*WHAT IS EXPECTED:* Set the data down once more, in full and exactly.

[Records from a data source]
____________________

Lemma rate_row_length mk rec prev i :
  (length (default [] (rate_row mk rec prev i)) <= 1)%nat.
Proof.
  unfold rate_row.
  destruct (cpu rec !! i) as [r|]; [|cbn; lia].
  destruct (cpu prev !! i) as [p|]; [|cbn; lia]. cbn.
  destruct (calc_pps r p _) as [pps|]; [|cbn; lia]. cbn.
  destruct (calc_drop_pps r p _) as [drop|]; [|cbn; lia]. cbn.
  destruct (pps =? 0); cbn; lia.
Qed.

Lemma enq_blocks_length nr_cpus cur old :
  (length (enq_blocks nr_cpus cur old) <= MAX_CPUS * (nr_cpus + 1))%nat.
Proof.
  unfold enq_blocks.
  enough (forall n start,
             length (flat_map (fun to_cpu =>
                                 match enq cur !! to_cpu, enq old !! to_cpu with
                                 | Some rec, Some prev => enq_block nr_cpus to_cpu rec prev
                                 | _, _ => []
                                 end) (seq start n)) <= n * (nr_cpus + 1))%nat as Hall
      by apply Hall.
  induction n as [|n IH]; intros start; [cbn; lia|].
  cbn [seq flat_map]. rewrite length_app.
  assert (length match enq cur !! start, enq old !! start with
                 | Some rec, Some prev => enq_block nr_cpus start rec prev
                 | _, _ => []
                 end <= nr_cpus + 1)%nat as Hone.
  { destruct (enq cur !! start) as [rec|]; [|cbn; lia].
    destruct (enq old !! start) as [prev|]; [|cbn; lia].
    unfold enq_block. rewrite length_app.
    pose proof (cpu_rows_length (rate_row (line_enq_cpu start) rec prev) nr_cpus
                  (rate_row_length _ rec prev)).
    destruct (total_pps rec prev =? 0); cbn [length]; lia. }
  rewrite Nat.mul_succ_l.
  apply (Nat.le_trans _ _ _ (Nat.add_le_mono _ _ _ _ Hone (IH (S start)))). lia.
Qed.

Lemma render_length nr_cpus cur old :
  (5 <= length (render nr_cpus cur old) <= 17 + 15 * nr_cpus)%nat.
Proof.
  unfold render, rx_block, total_block. rewrite !length_app. cbn [length].
  pose proof (cpu_rows_length (rx_row (rx_cnt cur) (rx_cnt old)) nr_cpus
                (rx_row_length _ _)).
  pose proof (cpu_rows_length
                (rate_row (line_cpu "cpumap_kthread") (kthread cur) (kthread old))
                nr_cpus (rate_row_length _ _ _)).
  pose proof (cpu_rows_length
                (rate_row (line_cpu "redirect_err") (redir_err cur) (redir_err old))
                nr_cpus (rate_row_length _ _ _)).
  pose proof (enq_blocks_length nr_cpus cur old). unfold MAX_CPUS in *. lia.
Qed.

(** X12.  A report that [stats_print] completes consists of at least 5 and
    at most [17 + 15 * nr_cpus] calls of [printf]. *)
Theorem report_size stats_rec stats_prev w u w' :
  stats_print stats_rec stats_prev w = Done u w' ->
  exists out,
    stdout w' = stdout w ++ out /\
    (5 <= length out <= 17 + 15 * possible_cpus w)%nat.
Proof.
  intros H.
  destruct (stats_print_done _ _ _ _ _ H) as (cur & old & Hcur & Hold & Hdef).
  rewrite (stats_print_render _ _ _ _ _ Hcur Hold Hdef) in H. injection H as _ <-.
  exists (render (possible_cpus w) cur old). split; [reflexivity|].
  apply render_length.
Qed.

Lemma report_size_witness :
  exists w' out,
    stats_print 1%positive 2%positive identical_snapshots = Done tt w' /\
    stdout w' = stdout identical_snapshots ++ out /\
    (5 <= length out <= 17 + 15 * 4)%nat.
Proof.
  assert (exists w', stats_print 1%positive 2%positive identical_snapshots
                     = Done tt w') as [w' Hrun]
      by (eexists; vm_compute; reflexivity).
  destruct (report_size _ _ _ _ _ Hrun) as (out & Hout & Hlen).
  exists w', out. split; [exact Hrun|]. split; [exact Hout|exact Hlen].
Defined.

(** * The usage text and the options *)

(** * The usage text *)

Lemma set_stdout_twice w l1 l2 :
  set_stdout (stdout (set_stdout l1 w) ++ l2) (set_stdout l1 w)
  = set_stdout (l1 ++ l2) w.
Proof. reflexivity. Qed.

Lemma usage_options_listed before sentinel rest w :
  Forall (fun o => is_Some (name o)) before -> name sentinel = None ->
  usage_options (before ++ sentinel :: rest) w
  = Done tt (set_stdout (stdout w ++ flat_map option_lines before) w).
Proof.
  intros Hall Hs. revert w. induction Hall as [|o before [n Hn] _ IH]; intros w.
  - cbn. rewrite Hs, app_nil_r. destruct w; reflexivity.
  - cbn [app usage_options flat_map]. rewrite Hn.
    assert (option_lines o =
            [Printf " --%-12s" [AStr n];
             match flag o with
             | Some v => Printf " flag (internal value:%d)" [AInt v]
             | None => Printf " short-option: -%c" [AInt (val o)]
             end;
             Printf "\n" []]) as ->.
    { unfold option_lines. rewrite Hn. reflexivity. }
    destruct (flag o) as [v|];
      do 3 (erewrite bind_done; [|apply printf_eq]);
      rewrite IH; unfold set_stdout; cbn; rewrite <- !app_assoc; reflexivity.
Qed.

Lemma usage_options_unterminated opts w :
  Forall (fun o => is_Some (name o)) opts -> usage_options opts w = Fault.
Proof.
  intros Hall. revert w. induction Hall as [|o opts [n Hn] _ IH]; intros w.
  - reflexivity.
  - cbn [usage_options]. rewrite Hn.
    destruct (flag o) as [v|];
      do 3 (erewrite bind_done; [|apply printf_eq]); apply IH.
Qed.

Lemma usage_eq argv0 w :
  usage argv0 w = Done tt (set_stdout (stdout w ++ usage_text argv0) w).
Proof.
  unfold usage.
  do 4 (erewrite bind_done; [|apply printf_eq]).
  erewrite bind_done.
  2:{ apply (usage_options_listed (take 7 long_options) (mk_option None 0 None 0) []).
      - repeat constructor; cbn; eauto.
      - reflexivity. }
  rewrite printf_eq, !set_stdout_app. reflexivity.
Qed.

(** X13.  [usage] prints the documentation string, the usage line, then
    one line per entry of [long_options] up to the entry with a null name,
    and a closing empty line; on a table without such an entry the loop
    reads past the end: undefined. With the table of the program that is
    26 calls of [printf], each option with its short-option letter and
    none with the flag format. *)
Theorem usage_lists_every_option :
  (forall before sentinel rest w,
     Forall (fun o => is_Some (name o)) before -> name sentinel = None ->
     usage_options (before ++ sentinel :: rest) w
     = Done tt (set_stdout (stdout w ++ flat_map option_lines before) w)) /\
  (forall opts w,
     Forall (fun o => is_Some (name o)) opts -> usage_options opts w = Fault) /\
  (forall argv0 w,
     usage argv0 w = Done tt (set_stdout (stdout w ++ usage_text argv0) w)) /\
  (forall argv0 l,
     In l (usage_text argv0) ->
     fmt l <> " flag (internal value:%d)"%string) /\
  (forall argv0, length (usage_text argv0) = 26%nat).
Proof.
  split; [exact usage_options_listed|]. split; [exact usage_options_unterminated|].
  split; [exact usage_eq|]. split.
  - intros argv0 l Hin. unfold usage_text in Hin. cbn in Hin.
    repeat (destruct Hin as [<-|Hin]; [discriminate|]). contradiction.
  - reflexivity.
Qed.

Lemma usage_lists_every_option_witness :
  usage_options long_options scenario1
  = Done tt (set_stdout (stdout scenario1
                         ++ flat_map option_lines (take 7 long_options))
                        scenario1).
Proof.
  apply (proj1 usage_lists_every_option (take 7 long_options)
               (mk_option None 0 None 0) [] scenario1).
  - repeat (constructor; [eexists; reflexivity|]). constructor.
  - reflexivity.
Defined.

____________________

*RESPONSE TO THE TASK:*
Lemma rate_row_length mk rec prev i :
  (length (default [] (rate_row mk rec prev i)) <= 1)%nat.
Proof.
  unfold rate_row.
  destruct (cpu rec !! i) as [r|]; [|cbn; lia].
  destruct (cpu prev !! i) as [p|]; [|cbn; lia]. cbn.
  destruct (calc_pps r p _) as [pps|]; [|cbn; lia]. cbn.
  destruct (calc_drop_pps r p _) as [drop|]; [|cbn; lia]. cbn.
  destruct (pps =? 0); cbn; lia.
Qed.

Lemma enq_blocks_length nr_cpus cur old :
  (length (enq_blocks nr_cpus cur old) <= MAX_CPUS * (nr_cpus + 1))%nat.
Proof.
  unfold enq_blocks.
  enough (forall n start,
             length (flat_map (fun to_cpu =>
                                 match enq cur !! to_cpu, enq old !! to_cpu with
                                 | Some rec, Some prev => enq_block nr_cpus to_cpu rec prev
                                 | _, _ => []
                                 end) (seq start n)) <= n * (nr_cpus + 1))%nat as Hall
      by apply Hall.
  induction n as [|n IH]; intros start; [cbn; lia|].
  cbn [seq flat_map]. rewrite length_app.
  assert (length match enq cur !! start, enq old !! start with
                 | Some rec, Some prev => enq_block nr_cpus start rec prev
                 | _, _ => []
                 end <= nr_cpus + 1)%nat as Hone.
  { destruct (enq cur !! start) as [rec|]; [|cbn; lia].
    destruct (enq old !! start) as [prev|]; [|cbn; lia].
    unfold enq_block. rewrite length_app.
    pose proof (cpu_rows_length (rate_row (line_enq_cpu start) rec prev) nr_cpus
                  (rate_row_length _ rec prev)).
    destruct (total_pps rec prev =? 0); cbn [length]; lia. }
  rewrite Nat.mul_succ_l.
  apply (Nat.le_trans _ _ _ (Nat.add_le_mono _ _ _ _ Hone (IH (S start)))). lia.
Qed.

Lemma render_length nr_cpus cur old :
  (5 <= length (render nr_cpus cur old) <= 17 + 15 * nr_cpus)%nat.
Proof.
  unfold render, rx_block, total_block. rewrite !length_app. cbn [length].
  pose proof (cpu_rows_length (rx_row (rx_cnt cur) (rx_cnt old)) nr_cpus
                (rx_row_length _ _)).
  pose proof (cpu_rows_length
                (rate_row (line_cpu "cpumap_kthread") (kthread cur) (kthread old))
                nr_cpus (rate_row_length _ _ _)).
  pose proof (cpu_rows_length
                (rate_row (line_cpu "redirect_err") (redir_err cur) (redir_err old))
                nr_cpus (rate_row_length _ _ _)).
  pose proof (enq_blocks_length nr_cpus cur old). unfold MAX_CPUS in *. lia.
Qed.

(** X12.  A report that [stats_print] completes consists of at least 5 and
    at most [17 + 15 * nr_cpus] calls of [printf]. *)
Theorem report_size stats_rec stats_prev w u w' :
  stats_print stats_rec stats_prev w = Done u w' ->
  exists out,
    stdout w' = stdout w ++ out /\
    (5 <= length out <= 17 + 15 * possible_cpus w)%nat.
Proof.
  intros H.
  destruct (stats_print_done _ _ _ _ _ H) as (cur & old & Hcur & Hold & Hdef).
  rewrite (stats_print_render _ _ _ _ _ Hcur Hold Hdef) in H. injection H as _ <-.
  exists (render (possible_cpus w) cur old). split; [reflexivity|].
  apply render_length.
Qed.

Lemma report_size_witness :
  exists w' out,
    stats_print 1%positive 2%positive identical_snapshots = Done tt w' /\
    stdout w' = stdout identical_snapshots ++ out /\
    (5 <= length out <= 17 + 15 * 4)%nat.
Proof.
  assert (exists w', stats_print 1%positive 2%positive identical_snapshots
                     = Done tt w') as [w' Hrun]
      by (eexists; vm_compute; reflexivity).
  destruct (report_size _ _ _ _ _ Hrun) as (out & Hout & Hlen).
  exists w', out. split; [exact Hrun|]. split; [exact Hout|exact Hlen].
Defined.

(** * The usage text and the options *)

(** * The usage text *)

Lemma set_stdout_twice w l1 l2 :
  set_stdout (stdout (set_stdout l1 w) ++ l2) (set_stdout l1 w)
  = set_stdout (l1 ++ l2) w.
Proof. reflexivity. Qed.

Lemma usage_options_listed before sentinel rest w :
  Forall (fun o => is_Some (name o)) before -> name sentinel = None ->
  usage_options (before ++ sentinel :: rest) w
  = Done tt (set_stdout (stdout w ++ flat_map option_lines before) w).
Proof.
  intros Hall Hs. revert w. induction Hall as [|o before [n Hn] _ IH]; intros w.
  - cbn. rewrite Hs, app_nil_r. destruct w; reflexivity.
  - cbn [app usage_options flat_map]. rewrite Hn.
    assert (option_lines o =
            [Printf " --%-12s" [AStr n];
             match flag o with
             | Some v => Printf " flag (internal value:%d)" [AInt v]
             | None => Printf " short-option: -%c" [AInt (val o)]
             end;
             Printf "\n" []]) as ->.
    { unfold option_lines. rewrite Hn. reflexivity. }
    destruct (flag o) as [v|];
      do 3 (erewrite bind_done; [|apply printf_eq]);
      rewrite IH; unfold set_stdout; cbn; rewrite <- !app_assoc; reflexivity.
Qed.

Lemma usage_options_unterminated opts w :
  Forall (fun o => is_Some (name o)) opts -> usage_options opts w = Fault.
Proof.
  intros Hall. revert w. induction Hall as [|o opts [n Hn] _ IH]; intros w.
  - reflexivity.
  - cbn [usage_options]. rewrite Hn.
    destruct (flag o) as [v|];
      do 3 (erewrite bind_done; [|apply printf_eq]); apply IH.
Qed.

Lemma usage_eq argv0 w :
  usage argv0 w = Done tt (set_stdout (stdout w ++ usage_text argv0) w).
Proof.
  unfold usage.
  do 4 (erewrite bind_done; [|apply printf_eq]).
  erewrite bind_done.
  2:{ apply (usage_options_listed (take 7 long_options) (mk_option None 0 None 0) []).
      - repeat constructor; cbn; eauto.
      - reflexivity. }
  rewrite printf_eq, !set_stdout_app. reflexivity.
Qed.

(** X13.  [usage] prints the documentation string, the usage line, then
    one line per entry of [long_options] up to the entry with a null name,
    and a closing empty line; on a table without such an entry the loop
    reads past the end: undefined. With the table of the program that is
    26 calls of [printf], each option with its short-option letter and
    none with the flag format. *)
Theorem usage_lists_every_option :
  (forall before sentinel rest w,
     Forall (fun o => is_Some (name o)) before -> name sentinel = None ->
     usage_options (before ++ sentinel :: rest) w
     = Done tt (set_stdout (stdout w ++ flat_map option_lines before) w)) /\
  (forall opts w,
     Forall (fun o => is_Some (name o)) opts -> usage_options opts w = Fault) /\
  (forall argv0 w,
     usage argv0 w = Done tt (set_stdout (stdout w ++ usage_text argv0) w)) /\
  (forall argv0 l,
     In l (usage_text argv0) ->
     fmt l <> " flag (internal value:%d)"%string) /\
  (forall argv0, length (usage_text argv0) = 26%nat).
Proof.
  split; [exact usage_options_listed|]. split; [exact usage_options_unterminated|].
  split; [exact usage_eq|]. split.
  - intros argv0 l Hin. unfold usage_text in Hin. cbn in Hin.
    repeat (destruct Hin as [<-|Hin]; [discriminate|]). contradiction.
  - reflexivity.
Qed.

Lemma usage_lists_every_option_witness :
  usage_options long_options scenario1
  = Done tt (set_stdout (stdout scenario1
                         ++ flat_map option_lines (take 7 long_options))
                        scenario1).
Proof.
  apply (proj1 usage_lists_every_option (take 7 long_options)
               (mk_option None 0 None 0) [] scenario1).
  - repeat (constructor; [eexists; reflexivity|]). constructor.
  - reflexivity.
Defined.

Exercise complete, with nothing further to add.